Letty cuts me a look. “Like he ever played anything with me.”

“Why don’t you take a break, honey,” I tell her. “Now, that we’re here, you can go downstairs, grab something to eat or go freshen up, if you have to.” The toilet in here has been plugged for over a week, an out-of-service sign hangs on the door knob.

“I’ve only had to pee for like three hours,” she says in a loud voice, and the family nearby glances over. She glares back, grabs her backpack—they don’t carry purses anymore, these girls—and stalks out like an offended queen.

As soon as she’s gone, I’m wishing I wasn’t alone with Rudy, Rudy and the quiet family, that is. What can we say to each other? Sounds corny as something straight out of a telenovela, I know, but what is there left to say?

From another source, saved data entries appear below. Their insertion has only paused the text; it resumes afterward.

(** ** Further notions used by the properties below *)

(** A declaration in which every explicit value is the one the enumerator
    would get anyway, counting from [next]. *)
Fixpoint positional {A : Type} (next : Z) (d : list (enumerator A)) : bool :=
  match d with
  | [] => true
  | (_, o) :: d' =>
      match o with Some v => bool_decide (v = next) | None => true end
      && positional (next + 1) d'
  end.

(** The first enumeration constant with the value [v]: the conversion of an
    integer to the enumeration. *)
Fixpoint rassoc {A : Type} (v : Z) (l : list (A * Z)) : option A :=
  match l with
  | [] => None
  | (a, w) :: l' => if decide (v = w) then Some a else rassoc v l'
  end.

Definition enum_constant {A : Type} (d : list (enumerator A)) (v : Z) : option A :=
  rassoc v (enum_values d).

(** Where the members of a structure end, before the padding at its end. *)
Fixpoint struct_end (off : nat) (ms : list (string * ctype)) : nat :=
  match ms with
  | [] => off
  | (_, mt) :: ms' => struct_end (align_up off (alignof mt) + sizeof mt)%nat ms'
  end.

Fixpoint union_largest (ms : list (string * ctype)) : nat :=
  match ms with
  | [] => 0%nat
  | (_, mt) :: ms' => Nat.max (sizeof mt) (union_largest ms')
  end.

Fixpoint widest_member (ms : list (string * ctype)) : nat :=
  match ms with
  | [] => 1%nat
  | (_, mt) :: ms' => Nat.max (alignof mt) (widest_member ms')
  end.

(** [body.skeleton.joints[i]] and, below it, [.orientation] followed by a
    designator of the quaternion. *)
Definition joints_ (i : nat) : list designator :=
  [Member "skeleton"; Member "joints"; Index i].

Definition orientation_ (i : nat) (view : list designator) : list designator :=
  joints_ i ++ Member "orientation" :: view.

Definition position_ (i : nat) : list designator :=
  joints_ i ++ [Member "position"].

(** A configuration written to, and read from, an object of the structure. *)
Definition store_configuration (c : k4abt_tracker_configuration_t) (obj : object)
  : option object :=
  orientation_ordinal (sensor_orientation c) ≫= fun n =>
  store_scalar Tenum _k4abt_tracker_configuration_t [Member "sensor_orientation"] n obj.

Definition load_configuration (obj : object) : option k4abt_tracker_configuration_t :=
  load_scalar Tenum _k4abt_tracker_configuration_t [Member "sensor_orientation"] obj ≫= fun n =>
  enum_constant k4abt_sensor_orientation_t_decl n ≫= fun o =>
  Some (Build_k4abt_tracker_configuration_t o).

(** * Properties *)

(** ** The numbering of enumerators *)

Section EnumFacts.
Context {A : Type}.

Lemma enum_assign_implicit (d : list (enumerator A)) (next : Z) :
  Forall (fun e => e.2 = None) d ->
  enum_assign next d =
    zip d.*1 ((fun k => next + Z.of_nat k) <$> seq 0 (length d)).
Proof.
  intros Hd. revert next.
  induction Hd as [|[a o] d Ho Hd IH]; intros next; [reflexivity|].
  simpl in Ho. subst o. cbn [enum_assign fmap list_fmap length seq zip zip_with fst].
  rewrite Z.add_0_r. f_equal.
  rewrite IH, <- fmap_S_seq, <- list_fmap_compose.
  f_equal. apply list_fmap_ext. intros _ k _. simpl. lia.
Qed.

Lemma enum_values_first_explicit (a : A) (v : Z) (d : list (enumerator A)) :
  Forall (fun e => e.2 = None) d ->
  enum_values ((a, Some v) :: d) =
    zip (a :: d.*1) ((fun k => v + Z.of_nat k) <$> seq 0 (S (length d))).
Proof.
  intros Hd. unfold enum_values. cbn [enum_assign seq fmap list_fmap zip zip_with].
  rewrite Z.add_0_r. f_equal.
  rewrite (enum_assign_implicit _ _ Hd), <- fmap_S_seq, <- list_fmap_compose.
  f_equal. apply list_fmap_ext. intros _ k _. simpl. lia.
Qed.
End EnumFacts.

(** ** Bytes and scalars *)

Section Bytes.
Implicit Types (obj : object) (bs : list byte) (off n : nat).

Lemma length_poke off bs obj : length (poke off bs obj) = length obj.
Proof. apply length_inserts. Qed.

Lemma peek_poke_same off bs obj :
  (off + length bs <= length obj)%nat ->
  peek off (length bs) (poke off bs obj) = bs.
Proof.
  intros Hfit. unfold peek, poke. apply list_eq. intros i.
  rewrite lookup_take, lookup_drop.
  destruct (decide (i < length bs)%nat) as [Hi|Hi].
  - rewrite list_lookup_inserts by lia. f_equal. lia.
  - symmetry. apply lookup_ge_None. lia.
Qed.

Lemma peek_poke_disjoint off off' n bs obj :
  (off' + n <= off \/ off + length bs <= off')%nat ->
  peek off' n (poke off bs obj) = peek off' n obj.
Proof.
  intros Hapart. unfold peek, poke. apply list_eq. intros i.
  rewrite !lookup_take, !lookup_drop.
  destruct (decide (i < n)%nat) as [Hi|Hi]; [|reflexivity].
  destruct Hapart.
  - apply list_lookup_inserts_lt. lia.
  - apply list_lookup_inserts_ge. lia.
Qed.

Lemma length_peek off n obj :
  (off + n <= length obj)%nat -> length (peek off n obj) = n.
Proof. intros Hfit. unfold peek. rewrite length_take, length_drop. lia. Qed.
End Bytes.

Section Scalars.
Implicit Types (t ty mt : ctype) (p : list designator) (obj : object) (v : Z).

Lemma scalar_eqb_size ty mt : scalar_eqb ty mt = true -> sizeof mt = 4%nat.
Proof. destruct ty, mt; simpl; congruence. Qed.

Rudy lifts his shades, clears his throat. “I heard you got a call from Nestor.”

“Yeah, what about it?”

“He’s offered to do a limpieza for you, and you didn’t want it.”

I shrug. “What do I want with a limpieza?”

Rudy waves a hand over the crib. “Don’t you think it would help?”

I shake my head to clear my ears. “What?”

“What is this, if not evil? How else can this happen to an innocent, little baby? The limpieza will expel the evil causing this harm.”

Now I remember why we broke up: Rudy is an idiot. “Are you out of your mind?” I ask rhetorically. “The baby has a congenital disease, meaning he was born with it. Will a limpieza in my house, of all places, reverse time, cram him back in the womb, so he can be re-born without this disease?”

“You know what, forget it,” Rudy says. “I should know by now. You’re so cold; you won’t do nothing to help no one.” He pretends to shiver. “Fría, fría, tan fría.”

“Have him do a limpieza here in the hospital or at your house, if you want it so bad. That’s closer to the source,” I say, meanly.

“He didn’t offer us.”

“Why not?”

He shakes his head. “Because we don’t carry no weight.”

“What do you mean?”

“Pues, I ain’t even got a G.E.D, but you, you’re a teacher. You know children, what’s best for them. A judge will listen to you, pay attention to what you say.”

“What judge? What the hell are you talking about?”

“The divorce, mensa. Nestor is divorcing Daisy. She’s acting all gabacha now, wants a car, wants to work, everything. She don’t care about him, so he’s cutting her loose, but he wants to keep the kids.”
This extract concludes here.